## EXERCISE DESCRIPTION
Exactly the lines from the start of the data through the line containing "ReplaySpec.v" should be output, with both ends kept and nothing added.

[Dataset entries]
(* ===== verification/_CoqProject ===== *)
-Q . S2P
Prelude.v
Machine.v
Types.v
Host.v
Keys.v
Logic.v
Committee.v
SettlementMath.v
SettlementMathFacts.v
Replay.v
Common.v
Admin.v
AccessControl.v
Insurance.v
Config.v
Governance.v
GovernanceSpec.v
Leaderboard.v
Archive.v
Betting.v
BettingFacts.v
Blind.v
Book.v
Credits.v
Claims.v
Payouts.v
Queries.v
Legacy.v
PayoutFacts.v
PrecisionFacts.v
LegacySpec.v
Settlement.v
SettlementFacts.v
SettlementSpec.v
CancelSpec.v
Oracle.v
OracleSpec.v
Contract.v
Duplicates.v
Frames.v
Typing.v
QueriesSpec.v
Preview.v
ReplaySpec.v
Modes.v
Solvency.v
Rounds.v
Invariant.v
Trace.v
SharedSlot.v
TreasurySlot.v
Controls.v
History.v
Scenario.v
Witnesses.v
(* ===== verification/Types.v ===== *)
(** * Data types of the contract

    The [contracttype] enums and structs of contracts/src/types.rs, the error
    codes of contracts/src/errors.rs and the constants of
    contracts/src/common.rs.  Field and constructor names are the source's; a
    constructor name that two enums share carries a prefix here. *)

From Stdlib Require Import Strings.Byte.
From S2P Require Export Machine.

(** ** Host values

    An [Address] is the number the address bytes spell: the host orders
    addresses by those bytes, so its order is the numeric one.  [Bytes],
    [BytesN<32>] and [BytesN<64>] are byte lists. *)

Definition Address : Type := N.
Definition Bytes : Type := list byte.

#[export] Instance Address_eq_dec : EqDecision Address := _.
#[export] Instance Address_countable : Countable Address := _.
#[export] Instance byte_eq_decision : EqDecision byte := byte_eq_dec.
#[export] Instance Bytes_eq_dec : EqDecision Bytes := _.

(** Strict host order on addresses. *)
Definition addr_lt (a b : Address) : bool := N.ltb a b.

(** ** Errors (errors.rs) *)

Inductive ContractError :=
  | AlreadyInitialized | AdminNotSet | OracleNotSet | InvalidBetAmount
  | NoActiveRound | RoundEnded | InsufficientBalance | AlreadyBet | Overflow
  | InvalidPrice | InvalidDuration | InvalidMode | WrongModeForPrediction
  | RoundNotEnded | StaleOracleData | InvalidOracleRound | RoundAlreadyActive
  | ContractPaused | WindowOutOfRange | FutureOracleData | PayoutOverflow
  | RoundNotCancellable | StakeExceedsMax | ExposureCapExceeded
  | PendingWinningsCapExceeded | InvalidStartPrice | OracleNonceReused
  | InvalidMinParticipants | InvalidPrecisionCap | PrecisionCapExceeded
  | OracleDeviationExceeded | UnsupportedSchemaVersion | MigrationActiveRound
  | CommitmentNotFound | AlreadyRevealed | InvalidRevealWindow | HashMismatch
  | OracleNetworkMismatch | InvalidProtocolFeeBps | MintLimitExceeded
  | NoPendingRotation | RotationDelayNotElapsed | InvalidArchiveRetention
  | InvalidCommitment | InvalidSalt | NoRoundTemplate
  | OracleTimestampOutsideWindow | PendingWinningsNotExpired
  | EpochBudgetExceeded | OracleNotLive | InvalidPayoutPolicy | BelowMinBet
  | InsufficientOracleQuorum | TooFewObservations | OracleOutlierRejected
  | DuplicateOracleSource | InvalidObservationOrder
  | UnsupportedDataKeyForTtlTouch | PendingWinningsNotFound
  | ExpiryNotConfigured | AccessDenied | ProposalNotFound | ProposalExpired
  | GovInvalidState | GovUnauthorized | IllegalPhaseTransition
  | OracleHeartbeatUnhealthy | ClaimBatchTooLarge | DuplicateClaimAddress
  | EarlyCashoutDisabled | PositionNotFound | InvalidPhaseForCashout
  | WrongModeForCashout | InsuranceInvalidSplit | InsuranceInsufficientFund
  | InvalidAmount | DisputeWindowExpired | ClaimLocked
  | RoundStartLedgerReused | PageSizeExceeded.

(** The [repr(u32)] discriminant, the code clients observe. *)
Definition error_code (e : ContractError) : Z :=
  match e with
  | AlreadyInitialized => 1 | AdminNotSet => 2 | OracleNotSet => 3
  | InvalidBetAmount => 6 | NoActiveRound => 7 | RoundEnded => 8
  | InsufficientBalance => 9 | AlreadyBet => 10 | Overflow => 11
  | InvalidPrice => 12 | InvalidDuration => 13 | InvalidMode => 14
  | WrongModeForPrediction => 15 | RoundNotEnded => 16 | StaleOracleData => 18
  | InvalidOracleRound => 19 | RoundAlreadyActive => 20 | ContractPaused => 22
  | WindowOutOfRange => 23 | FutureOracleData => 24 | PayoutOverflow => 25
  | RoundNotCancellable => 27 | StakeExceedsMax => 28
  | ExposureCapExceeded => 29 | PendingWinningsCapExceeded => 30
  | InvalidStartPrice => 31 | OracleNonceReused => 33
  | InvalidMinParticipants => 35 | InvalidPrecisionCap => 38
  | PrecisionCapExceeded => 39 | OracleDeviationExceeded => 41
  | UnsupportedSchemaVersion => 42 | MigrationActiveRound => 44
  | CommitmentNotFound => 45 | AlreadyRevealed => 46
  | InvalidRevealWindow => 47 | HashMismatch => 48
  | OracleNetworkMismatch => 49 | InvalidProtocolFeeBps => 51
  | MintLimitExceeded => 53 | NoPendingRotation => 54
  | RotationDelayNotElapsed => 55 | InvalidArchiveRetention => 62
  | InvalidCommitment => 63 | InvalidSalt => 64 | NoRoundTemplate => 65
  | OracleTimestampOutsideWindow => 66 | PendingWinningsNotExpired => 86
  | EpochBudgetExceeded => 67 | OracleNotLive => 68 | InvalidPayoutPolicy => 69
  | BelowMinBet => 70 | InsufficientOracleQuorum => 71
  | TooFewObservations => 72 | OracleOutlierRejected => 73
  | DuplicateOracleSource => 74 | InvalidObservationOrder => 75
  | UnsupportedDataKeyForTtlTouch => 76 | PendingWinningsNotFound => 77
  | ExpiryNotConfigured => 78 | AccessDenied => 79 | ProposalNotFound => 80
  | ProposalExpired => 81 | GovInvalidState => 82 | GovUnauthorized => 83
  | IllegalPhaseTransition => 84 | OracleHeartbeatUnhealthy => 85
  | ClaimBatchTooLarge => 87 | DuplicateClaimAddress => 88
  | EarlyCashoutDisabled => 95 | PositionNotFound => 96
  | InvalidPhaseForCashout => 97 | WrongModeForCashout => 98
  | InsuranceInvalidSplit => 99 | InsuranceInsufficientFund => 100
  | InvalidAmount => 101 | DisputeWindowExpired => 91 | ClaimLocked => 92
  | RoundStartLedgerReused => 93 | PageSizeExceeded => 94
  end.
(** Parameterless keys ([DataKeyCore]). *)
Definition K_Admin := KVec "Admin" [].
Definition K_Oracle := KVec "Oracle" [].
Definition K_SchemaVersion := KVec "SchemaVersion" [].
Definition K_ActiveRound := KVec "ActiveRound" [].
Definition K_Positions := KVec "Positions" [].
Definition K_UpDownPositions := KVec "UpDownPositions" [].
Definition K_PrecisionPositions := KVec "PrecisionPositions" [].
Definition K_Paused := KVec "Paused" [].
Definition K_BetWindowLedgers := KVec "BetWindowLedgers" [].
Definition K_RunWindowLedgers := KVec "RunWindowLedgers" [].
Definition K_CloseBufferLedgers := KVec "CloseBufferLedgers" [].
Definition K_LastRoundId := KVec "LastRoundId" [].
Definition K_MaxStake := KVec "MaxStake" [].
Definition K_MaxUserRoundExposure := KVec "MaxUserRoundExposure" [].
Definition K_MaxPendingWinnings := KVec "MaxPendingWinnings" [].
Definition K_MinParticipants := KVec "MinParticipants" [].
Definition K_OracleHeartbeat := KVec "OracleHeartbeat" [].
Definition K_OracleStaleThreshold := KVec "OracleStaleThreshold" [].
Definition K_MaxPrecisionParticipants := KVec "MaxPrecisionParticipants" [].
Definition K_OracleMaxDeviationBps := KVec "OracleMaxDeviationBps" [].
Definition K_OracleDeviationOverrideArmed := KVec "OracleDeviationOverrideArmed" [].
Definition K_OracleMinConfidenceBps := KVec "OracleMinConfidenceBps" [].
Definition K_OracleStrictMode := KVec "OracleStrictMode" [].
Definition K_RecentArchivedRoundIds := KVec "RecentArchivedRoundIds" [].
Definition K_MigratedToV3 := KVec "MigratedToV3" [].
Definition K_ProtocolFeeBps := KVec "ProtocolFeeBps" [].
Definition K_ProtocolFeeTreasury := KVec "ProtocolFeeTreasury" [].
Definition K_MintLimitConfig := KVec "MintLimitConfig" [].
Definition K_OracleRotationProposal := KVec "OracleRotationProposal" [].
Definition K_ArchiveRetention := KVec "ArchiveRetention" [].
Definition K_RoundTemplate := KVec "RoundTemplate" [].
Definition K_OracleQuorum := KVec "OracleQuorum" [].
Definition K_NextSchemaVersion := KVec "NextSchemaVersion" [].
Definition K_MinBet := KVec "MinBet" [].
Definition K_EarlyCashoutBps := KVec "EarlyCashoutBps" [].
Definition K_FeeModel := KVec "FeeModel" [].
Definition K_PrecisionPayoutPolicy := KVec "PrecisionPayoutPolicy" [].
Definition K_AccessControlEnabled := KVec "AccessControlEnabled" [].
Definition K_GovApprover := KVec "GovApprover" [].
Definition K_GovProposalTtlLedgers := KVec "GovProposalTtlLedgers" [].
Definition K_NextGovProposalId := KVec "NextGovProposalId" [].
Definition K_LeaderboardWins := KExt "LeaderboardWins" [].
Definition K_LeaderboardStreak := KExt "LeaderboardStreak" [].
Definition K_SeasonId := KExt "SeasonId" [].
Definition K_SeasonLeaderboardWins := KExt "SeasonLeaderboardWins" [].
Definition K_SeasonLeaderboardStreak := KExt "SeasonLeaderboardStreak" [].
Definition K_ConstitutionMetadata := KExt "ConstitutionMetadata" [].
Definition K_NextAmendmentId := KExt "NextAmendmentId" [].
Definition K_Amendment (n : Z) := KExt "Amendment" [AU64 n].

## RESULT BELOW
(* ===== verification/_CoqProject ===== *)
-Q . S2P
Prelude.v
Machine.v
Types.v
Host.v
Keys.v
Logic.v
Committee.v
SettlementMath.v
SettlementMathFacts.v
Replay.v
Common.v
Admin.v
AccessControl.v
Insurance.v
Config.v
Governance.v
GovernanceSpec.v
Leaderboard.v
Archive.v
Betting.v
BettingFacts.v
Blind.v
Book.v
Credits.v
Claims.v
Payouts.v
Queries.v
Legacy.v
PayoutFacts.v
PrecisionFacts.v
LegacySpec.v
Settlement.v
SettlementFacts.v
SettlementSpec.v
CancelSpec.v
Oracle.v
OracleSpec.v
Contract.v
Duplicates.v
Frames.v
Typing.v
QueriesSpec.v
Preview.v
ReplaySpec.v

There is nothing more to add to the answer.